Lines holding the word "Require" in the material below: count them and write the number alone.

*** DATA ***

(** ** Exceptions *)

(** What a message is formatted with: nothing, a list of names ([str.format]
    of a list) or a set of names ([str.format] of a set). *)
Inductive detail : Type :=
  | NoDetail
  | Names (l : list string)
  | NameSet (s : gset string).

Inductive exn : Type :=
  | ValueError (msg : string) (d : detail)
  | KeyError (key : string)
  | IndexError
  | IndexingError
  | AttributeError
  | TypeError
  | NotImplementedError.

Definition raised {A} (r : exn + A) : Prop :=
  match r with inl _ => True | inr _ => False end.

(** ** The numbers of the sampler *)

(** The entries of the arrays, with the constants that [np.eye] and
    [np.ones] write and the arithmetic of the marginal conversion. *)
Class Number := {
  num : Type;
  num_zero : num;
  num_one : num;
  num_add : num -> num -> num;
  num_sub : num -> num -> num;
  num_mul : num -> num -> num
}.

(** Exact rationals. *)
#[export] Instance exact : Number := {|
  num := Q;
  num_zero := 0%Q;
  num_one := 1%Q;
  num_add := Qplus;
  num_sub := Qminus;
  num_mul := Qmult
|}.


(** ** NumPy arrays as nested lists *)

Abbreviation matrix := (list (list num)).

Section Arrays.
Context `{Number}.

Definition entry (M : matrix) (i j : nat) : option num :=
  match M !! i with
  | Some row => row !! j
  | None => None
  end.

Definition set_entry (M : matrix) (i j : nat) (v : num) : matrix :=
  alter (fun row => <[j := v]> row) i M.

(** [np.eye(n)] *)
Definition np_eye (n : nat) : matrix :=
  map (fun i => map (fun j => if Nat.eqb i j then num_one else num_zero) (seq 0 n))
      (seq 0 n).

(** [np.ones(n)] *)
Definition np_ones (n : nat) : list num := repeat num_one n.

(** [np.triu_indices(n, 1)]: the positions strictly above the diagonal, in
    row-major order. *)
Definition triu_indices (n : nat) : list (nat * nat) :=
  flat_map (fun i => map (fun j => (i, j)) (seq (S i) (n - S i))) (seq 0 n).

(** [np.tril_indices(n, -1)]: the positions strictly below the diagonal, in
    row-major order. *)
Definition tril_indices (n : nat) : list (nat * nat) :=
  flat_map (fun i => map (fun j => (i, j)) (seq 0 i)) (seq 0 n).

*** End of DATA ***
*** DATA ***

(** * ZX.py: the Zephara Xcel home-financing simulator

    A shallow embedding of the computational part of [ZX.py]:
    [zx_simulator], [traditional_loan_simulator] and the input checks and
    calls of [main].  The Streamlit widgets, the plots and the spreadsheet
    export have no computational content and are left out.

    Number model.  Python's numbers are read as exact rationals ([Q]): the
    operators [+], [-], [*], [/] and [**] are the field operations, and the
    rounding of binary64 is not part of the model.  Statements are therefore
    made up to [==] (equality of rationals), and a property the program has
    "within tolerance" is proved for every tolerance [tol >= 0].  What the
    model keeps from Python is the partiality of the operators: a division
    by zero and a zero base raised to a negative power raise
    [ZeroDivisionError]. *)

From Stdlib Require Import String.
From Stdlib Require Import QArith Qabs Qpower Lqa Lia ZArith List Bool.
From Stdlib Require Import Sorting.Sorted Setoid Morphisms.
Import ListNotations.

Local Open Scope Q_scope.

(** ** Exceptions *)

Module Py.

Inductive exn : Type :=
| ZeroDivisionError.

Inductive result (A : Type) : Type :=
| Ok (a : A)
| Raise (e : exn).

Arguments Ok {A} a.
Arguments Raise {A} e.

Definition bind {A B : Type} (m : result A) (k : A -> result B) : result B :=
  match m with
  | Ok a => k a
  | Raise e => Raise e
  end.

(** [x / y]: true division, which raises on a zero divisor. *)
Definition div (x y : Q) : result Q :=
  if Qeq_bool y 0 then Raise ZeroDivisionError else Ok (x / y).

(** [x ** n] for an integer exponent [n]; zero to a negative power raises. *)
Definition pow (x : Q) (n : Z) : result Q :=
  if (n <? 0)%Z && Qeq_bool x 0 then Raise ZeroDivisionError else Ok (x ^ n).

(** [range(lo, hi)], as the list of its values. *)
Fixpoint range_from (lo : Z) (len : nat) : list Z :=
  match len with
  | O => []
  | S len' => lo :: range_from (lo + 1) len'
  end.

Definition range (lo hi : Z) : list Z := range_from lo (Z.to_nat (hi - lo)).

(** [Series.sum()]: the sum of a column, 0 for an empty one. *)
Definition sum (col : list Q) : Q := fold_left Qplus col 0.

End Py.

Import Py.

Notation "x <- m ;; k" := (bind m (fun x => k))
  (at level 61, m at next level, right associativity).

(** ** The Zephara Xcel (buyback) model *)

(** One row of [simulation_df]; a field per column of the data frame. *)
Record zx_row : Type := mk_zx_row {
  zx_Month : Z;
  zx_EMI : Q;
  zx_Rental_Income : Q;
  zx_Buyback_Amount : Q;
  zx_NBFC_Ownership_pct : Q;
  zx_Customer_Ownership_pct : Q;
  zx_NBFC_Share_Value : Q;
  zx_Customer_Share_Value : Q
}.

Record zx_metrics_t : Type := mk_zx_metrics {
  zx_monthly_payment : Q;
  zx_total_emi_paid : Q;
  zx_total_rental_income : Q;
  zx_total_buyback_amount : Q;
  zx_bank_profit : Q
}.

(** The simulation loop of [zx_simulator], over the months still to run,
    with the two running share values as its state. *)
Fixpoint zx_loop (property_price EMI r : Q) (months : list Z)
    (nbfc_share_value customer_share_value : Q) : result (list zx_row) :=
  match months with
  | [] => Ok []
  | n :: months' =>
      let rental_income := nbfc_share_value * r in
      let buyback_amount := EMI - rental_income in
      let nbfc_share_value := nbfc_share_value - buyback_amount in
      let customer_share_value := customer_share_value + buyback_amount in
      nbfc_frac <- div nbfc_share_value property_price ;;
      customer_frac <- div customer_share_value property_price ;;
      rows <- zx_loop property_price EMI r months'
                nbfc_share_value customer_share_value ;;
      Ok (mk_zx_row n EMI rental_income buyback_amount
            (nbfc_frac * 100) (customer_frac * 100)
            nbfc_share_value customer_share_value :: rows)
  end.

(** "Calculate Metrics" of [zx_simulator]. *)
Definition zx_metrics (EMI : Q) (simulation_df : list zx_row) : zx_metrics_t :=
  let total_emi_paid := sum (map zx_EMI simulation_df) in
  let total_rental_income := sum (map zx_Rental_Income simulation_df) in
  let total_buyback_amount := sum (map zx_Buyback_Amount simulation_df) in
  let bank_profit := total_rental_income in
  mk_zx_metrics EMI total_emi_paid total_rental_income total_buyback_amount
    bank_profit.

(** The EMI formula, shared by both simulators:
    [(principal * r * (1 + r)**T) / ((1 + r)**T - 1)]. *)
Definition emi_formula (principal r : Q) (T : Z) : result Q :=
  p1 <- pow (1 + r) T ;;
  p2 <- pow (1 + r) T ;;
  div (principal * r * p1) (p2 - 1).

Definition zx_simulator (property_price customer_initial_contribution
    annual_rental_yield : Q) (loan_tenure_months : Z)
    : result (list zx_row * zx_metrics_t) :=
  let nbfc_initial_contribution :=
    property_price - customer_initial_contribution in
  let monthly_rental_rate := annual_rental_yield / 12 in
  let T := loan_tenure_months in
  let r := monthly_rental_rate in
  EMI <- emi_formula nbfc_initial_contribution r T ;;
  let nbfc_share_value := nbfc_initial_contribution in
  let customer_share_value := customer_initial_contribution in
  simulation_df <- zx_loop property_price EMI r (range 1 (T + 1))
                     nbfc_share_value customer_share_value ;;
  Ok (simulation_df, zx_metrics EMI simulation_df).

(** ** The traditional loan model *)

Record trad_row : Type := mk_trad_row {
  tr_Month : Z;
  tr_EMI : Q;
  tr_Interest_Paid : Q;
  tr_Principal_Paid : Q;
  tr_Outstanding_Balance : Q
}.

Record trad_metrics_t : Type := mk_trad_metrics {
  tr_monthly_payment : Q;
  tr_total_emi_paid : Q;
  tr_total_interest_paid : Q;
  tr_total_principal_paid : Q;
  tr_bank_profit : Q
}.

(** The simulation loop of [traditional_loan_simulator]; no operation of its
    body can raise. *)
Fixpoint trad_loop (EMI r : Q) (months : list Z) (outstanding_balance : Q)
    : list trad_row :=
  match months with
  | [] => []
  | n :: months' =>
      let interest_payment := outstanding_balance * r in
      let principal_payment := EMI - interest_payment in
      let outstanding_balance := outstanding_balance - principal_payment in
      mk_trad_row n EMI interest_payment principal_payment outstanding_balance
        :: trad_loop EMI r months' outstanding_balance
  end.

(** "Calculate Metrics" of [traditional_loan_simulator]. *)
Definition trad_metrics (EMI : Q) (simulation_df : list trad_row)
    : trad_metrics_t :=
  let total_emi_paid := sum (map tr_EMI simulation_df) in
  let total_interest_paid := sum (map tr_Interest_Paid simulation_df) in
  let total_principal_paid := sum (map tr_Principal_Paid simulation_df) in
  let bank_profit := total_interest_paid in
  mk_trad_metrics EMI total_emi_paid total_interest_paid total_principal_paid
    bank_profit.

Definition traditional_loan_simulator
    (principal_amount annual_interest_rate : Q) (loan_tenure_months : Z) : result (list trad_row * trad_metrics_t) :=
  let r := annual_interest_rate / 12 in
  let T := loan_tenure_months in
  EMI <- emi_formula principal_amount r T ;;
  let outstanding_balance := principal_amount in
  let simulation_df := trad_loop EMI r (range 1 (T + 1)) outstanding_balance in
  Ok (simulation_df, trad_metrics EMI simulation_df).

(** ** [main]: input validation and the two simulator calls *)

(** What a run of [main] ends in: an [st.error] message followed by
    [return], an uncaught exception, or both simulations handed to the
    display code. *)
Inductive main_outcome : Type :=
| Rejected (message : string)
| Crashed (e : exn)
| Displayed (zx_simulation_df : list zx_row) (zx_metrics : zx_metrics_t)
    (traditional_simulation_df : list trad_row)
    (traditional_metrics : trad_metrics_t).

*** End of DATA ***

[ANSWER SPACE]: 3